Required action:
Will you give every entry again exactly as it stands?
........
(** * Performance-telemetry analysis scripts (perftools)

    A shallow embedding of [perftools/analyze_filetype.py] and
    [perftools/compare_datasets.py], and the properties of their selector,
    stage aggregator and comparator.

    Conventions of the embedding.
    - JSON integers are [Z]; a Python float is given by its exact value: a
      rational [Q] wherever the code only adds, subtracts, multiplies and
      divides, and a real [R] from the square root of
      [coefficient_of_variation] on.
    - The values that the reports print are the exact ones: their rounding
      to a double is not modelled, and a comparison of two floats is the
      comparison of their exact values.  The index of [get_percentile] is
      the exception: it is a truncated product of two doubles, and the
      rounding of the product decides which element is read.  That product
      is rounded as IEEE binary64 does: [round_double], [float_mul].
    - Python's [/] raises [ZeroDivisionError] on a zero divisor; this is
      [py_div].  Divisions by a non-zero literal are plain divisions.  The
      true division of two integers also raises [OverflowError] when the
      quotient is beyond the largest double, 1.8e308; [py_div] has no such
      case, and the properties that list every outcome of a run are stated
      for 64-bit values ([machine_sized]), which stay far below it.
    - [print] appends a [line] to the output; a line carries the values that
      the format string receives, not their fixed-width rendering.
    - Strings are sequences of 8-bit characters; [str.upper] maps a-z to A-Z
      and leaves every other character alone. *)

From Stdlib Require Import ZArith QArith Qround Qabs Qpower Qreals Reals.
From Stdlib Require Import Lia Lra.
From Stdlib Require Lqa.
From Stdlib Require Import Ascii String.
From Stdlib Require Import Sorting.Sorted Permutation.
From stdpp Require Import base list strings gmap.

Local Open Scope Z_scope.

(** ** Exceptions and the two monads of the scripts *)

Inductive exn : Type :=
  | ZeroDivisionError
  | KeyError (key : string)
  | IndexError
  | TypeError
  | OverflowError
  | AttributeError
  | FileNotFoundError (name : string)
  | SystemExit (code : Z).

Inductive result (A : Type) : Type :=
  | Ok (a : A)
  | Raise (e : exn).
Arguments Ok {A} a.
Arguments Raise {A} e.

#[global] Instance result_ret : MRet result := fun A a => Ok a.
#[global] Instance result_bind : MBind result := fun A B f r =>
  match r with
  | Ok a => f a
  | Raise e => Raise e
  end.

#[global] Instance result_fmap : FMap result := fun A B f r =>
  match r with
  | Ok a => Ok (f a)
  | Raise e => Raise e
  end.

(** A run of a script: what was printed so far, and how the run ended. *)
Definition io (L A : Type) : Type := (list L * result A)%type.

Section Io.
Context {L : Type}.

#[global] Instance io_ret : MRet (io L) := fun A a => ([], Ok a).

#[global] Instance io_bind : MBind (io L) := fun A B f m =>
  match m with
  | (o, Ok a) => let rest := f a in (o ++ fst rest, snd rest)
  | (o, Raise e) => (o, Raise e)
  end.

Definition print (l : L) : io L unit := ([l], Ok tt).

Definition lift {A} (r : result A) : io L A := ([], r).

Definition output {A} (m : io L A) : list L := fst m.
Definition outcome {A} (m : io L A) : result A := snd m.
End Io.

(** ** Strings *)

Definition upper_ascii (c : ascii) : ascii :=
  let n := N_of_ascii c in
  if ((97 <=? n) && (n <=? 122))%N then ascii_of_N (n - 32) else c.

(** [str.upper] *)
Fixpoint upper (s : string) : string :=
  match s with
  | EmptyString => EmptyString
  | String c s' => String (upper_ascii c) (upper s')
  end.

(** [s.startswith(pre)] *)
Fixpoint startswith (s pre : string) {struct pre} : bool :=
  match pre, s with
  | EmptyString, _ => true
  | String _ _, EmptyString => false
  | String a pre', String b s' => Ascii.eqb a b && startswith s' pre'
  end.

Fixpoint string_drop (n : nat) (s : string) : string :=
  match n, s with
  | O, _ => s
  | S _, EmptyString => EmptyString
  | S n', String _ s' => string_drop n' s'
  end.

(** [s.endswith(suf)]: the last [len(suf)] characters of [s] are [suf]. *)
Definition endswith (s suf : string) : bool :=
  (String.length suf <=? String.length s)%nat
  && String.eqb (string_drop (String.length s - String.length suf) s) suf.

(** [sub in s] on two strings *)
Fixpoint contains (s sub : string) : bool :=
  startswith s sub
  || match s with
     | EmptyString => false
     | String _ s' => contains s' sub
     end.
........
Solution for this problem:
(** * Performance-telemetry analysis scripts (perftools)

    A shallow embedding of [perftools/analyze_filetype.py] and
    [perftools/compare_datasets.py], and the properties of their selector,
    stage aggregator and comparator.

    Conventions of the embedding.
    - JSON integers are [Z]; a Python float is given by its exact value: a
      rational [Q] wherever the code only adds, subtracts, multiplies and
      divides, and a real [R] from the square root of
      [coefficient_of_variation] on.
    - The values that the reports print are the exact ones: their rounding
      to a double is not modelled, and a comparison of two floats is the
      comparison of their exact values.  The index of [get_percentile] is
      the exception: it is a truncated product of two doubles, and the
      rounding of the product decides which element is read.  That product
      is rounded as IEEE binary64 does: [round_double], [float_mul].
    - Python's [/] raises [ZeroDivisionError] on a zero divisor; this is
      [py_div].  Divisions by a non-zero literal are plain divisions.  The
      true division of two integers also raises [OverflowError] when the
      quotient is beyond the largest double, 1.8e308; [py_div] has no such
      case, and the properties that list every outcome of a run are stated
      for 64-bit values ([machine_sized]), which stay far below it.
    - [print] appends a [line] to the output; a line carries the values that
      the format string receives, not their fixed-width rendering.
    - Strings are sequences of 8-bit characters; [str.upper] maps a-z to A-Z
      and leaves every other character alone. *)

From Stdlib Require Import ZArith QArith Qround Qabs Qpower Qreals Reals.
From Stdlib Require Import Lia Lra.
From Stdlib Require Lqa.
From Stdlib Require Import Ascii String.
From Stdlib Require Import Sorting.Sorted Permutation.
From stdpp Require Import base list strings gmap.

Local Open Scope Z_scope.

(** ** Exceptions and the two monads of the scripts *)

Inductive exn : Type :=
  | ZeroDivisionError
  | KeyError (key : string)
  | IndexError
  | TypeError
  | OverflowError
  | AttributeError
  | FileNotFoundError (name : string)
  | SystemExit (code : Z).

Inductive result (A : Type) : Type :=
  | Ok (a : A)
  | Raise (e : exn).
Arguments Ok {A} a.
Arguments Raise {A} e.

#[global] Instance result_ret : MRet result := fun A a => Ok a.
#[global] Instance result_bind : MBind result := fun A B f r =>
  match r with
  | Ok a => f a
  | Raise e => Raise e
  end.

#[global] Instance result_fmap : FMap result := fun A B f r =>
  match r with
  | Ok a => Ok (f a)
  | Raise e => Raise e
  end.

(** A run of a script: what was printed so far, and how the run ended. *)
Definition io (L A : Type) : Type := (list L * result A)%type.

Section Io.
Context {L : Type}.

#[global] Instance io_ret : MRet (io L) := fun A a => ([], Ok a).

#[global] Instance io_bind : MBind (io L) := fun A B f m =>
  match m with
  | (o, Ok a) => let rest := f a in (o ++ fst rest, snd rest)
  | (o, Raise e) => (o, Raise e)
  end.

Definition print (l : L) : io L unit := ([l], Ok tt).

Definition lift {A} (r : result A) : io L A := ([], r).

Definition output {A} (m : io L A) : list L := fst m.
Definition outcome {A} (m : io L A) : result A := snd m.
End Io.

(** ** Strings *)

Definition upper_ascii (c : ascii) : ascii :=
  let n := N_of_ascii c in
  if ((97 <=? n) && (n <=? 122))%N then ascii_of_N (n - 32) else c.

(** [str.upper] *)
Fixpoint upper (s : string) : string :=
  match s with
  | EmptyString => EmptyString
  | String c s' => String (upper_ascii c) (upper s')
  end.

(** [s.startswith(pre)] *)
Fixpoint startswith (s pre : string) {struct pre} : bool :=
  match pre, s with
  | EmptyString, _ => true
  | String _ _, EmptyString => false
  | String a pre', String b s' => Ascii.eqb a b && startswith s' pre'
  end.

Fixpoint string_drop (n : nat) (s : string) : string :=
  match n, s with
  | O, _ => s
  | S _, EmptyString => EmptyString
  | S n', String _ s' => string_drop n' s'
  end.

(** [s.endswith(suf)]: the last [len(suf)] characters of [s] are [suf]. *)
Definition endswith (s suf : string) : bool :=
  (String.length suf <=? String.length s)%nat
  && String.eqb (string_drop (String.length s - String.length suf) s) suf.

(** [sub in s] on two strings *)
Fixpoint contains (s sub : string) : bool :=
  startswith s sub
  || match s with
     | EmptyString => false
     | String _ s' => contains s' sub
     end.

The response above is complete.